Aujourd’hui, on compte encore environ 13 000 ogives nucléaires actives sur la planète. C’est énorme, largement de quoi détruire la Terre plusieurs fois. Pour encadrer cet arsenal, plusieurs traités ont vu le jour, comme le TNP (Traité sur la non-prolifération) signé en 1968, ou le traité New START entre les États-Unis et la Russie, dont la prolongation reste toujours un enjeu majeur. Malgré ces accords, la prolifération nucléaire demeure une réalité : la Corée du Nord, l’Iran ou encore des puissances émergentes suscitent des tensions. S’y ajoute le risque du terrorisme nucléaire : des groupes extrémistes pourraient chercher à se procurer du matériel fissile.

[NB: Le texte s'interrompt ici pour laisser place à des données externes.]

(** [new SemVer(s)]: [None] where the library throws. *)
Definition parse (s : jsstring) : option version :=
  let '(core, build) := cut 43 (strip_v (trim s)) in
  let '(main, pre) := cut 45 core in
  match List.map numeric_id (split dot main), parse_tail pre build with
  | [Some M; Some m; Some p], Some ids => Some (Version M m p ids)
  | _, _ => None
  end.

Fixpoint compare_str (a b : jsstring) : comparison :=
  match a, b with
  | [], [] => Eq
  | [], _ :: _ => Lt
  | _ :: _, [] => Gt
  | x :: a', y :: b' =>
      match N.compare x y with
      | Eq => compare_str a' b'
      | c => c
      end
  end.

Definition compare_ident (a b : ident) : comparison :=
  match a, b with
  | INum x, INum y => N.compare x y
  | INum _, IAlpha _ => Lt
  | IAlpha _, INum _ => Gt
  | IAlpha x, IAlpha y => compare_str x y
  end.

Fixpoint compare_ids (a b : list ident) : comparison :=
  match a, b with
  | [], [] => Eq
  | [], _ :: _ => Lt
  | _ :: _, [] => Gt
  | x :: a', y :: b' =>
      match compare_ident x y with
      | Eq => compare_ids a' b'
      | c => c
      end
  end.

Definition compare_pre (a b : list ident) : comparison :=
  match a, b with
  | [], [] => Eq
  | _ :: _, [] => Lt
  | [], _ :: _ => Gt
  | _, _ => compare_ids a b
  end.

Definition compare_main (a b : version) : comparison :=
  match N.compare (major a) (major b) with
  | Eq => match N.compare (minor a) (minor b) with
          | Eq => N.compare (patch a) (patch b)
          | c => c
          end
  | c => c
  end.

Definition compare (a b : version) : comparison :=
  match compare_main a b with
  | Eq => compare_pre (prerelease a) (prerelease b)
  | c => c
  end.

Inductive cmpop := OpEq | OpLt | OpLe | OpGt | OpGe.

Inductive comparator := CAny | CCmp (op : cmpop) (v : version).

Quant aux armes modernes, elles sont plus précises, plus puissantes, et dotées de systèmes de ciblage sophistiqués. Les missiles hypersoniques redéfinissent déjà la course aux armements. Un missile inarrêtable rebat les cartes de l’équilibre.
On vit dans un monde où l’équilibre reste fragile, et où l’ombre d’une catastrophe plane toujours.
Conclusion : La Bombe est-elle une Malédiction ou une Bénédiction ?
Alors, sommes-nous plus en sécurité qu’en 1945 ? Difficile de trancher. D’un côté, aucun État majeur n’a encore osé utiliser l’arme nucléaire depuis Nagasaki. De l’autre, plusieurs pays s’en sont dotés, et d’autres voudraient l’acquérir. Ça prouve qu’on n’a jamais vraiment envisagé de la ranger au placard pour de bon.
Pourquoi refuser de l’abandonner ? Parce que la bombe, c’est le pouvoir ultime. Personne ne veut en perdre l’avantage stratégique. Et la technologie avance, avec de nouveaux dangers : imagine qu’une cyberattaque neutralise les systèmes de sécurité d’un silo nucléaire, ou qu’une IA confonde un vol d’oiseaux avec une attaque de missiles… La fiction ? Pas tant que ça. Le futur pourrait nous réserver des scénarios encore plus fous que tout ce qu’on a déjà connu.
Finalement, la bombe atomique est une invention qui a bouleversé le destin de l’humanité. On pourrait la voir comme un diable sorti de sa boîte : impossible de le faire rentrer. Reste à savoir si on trouvera un moyen de vivre avec cette arme en évitant de s’auto-détruire. Et ça, c’est notre histoire à tous – à toi, à moi, à toutes les générations futures – de décider de la suite.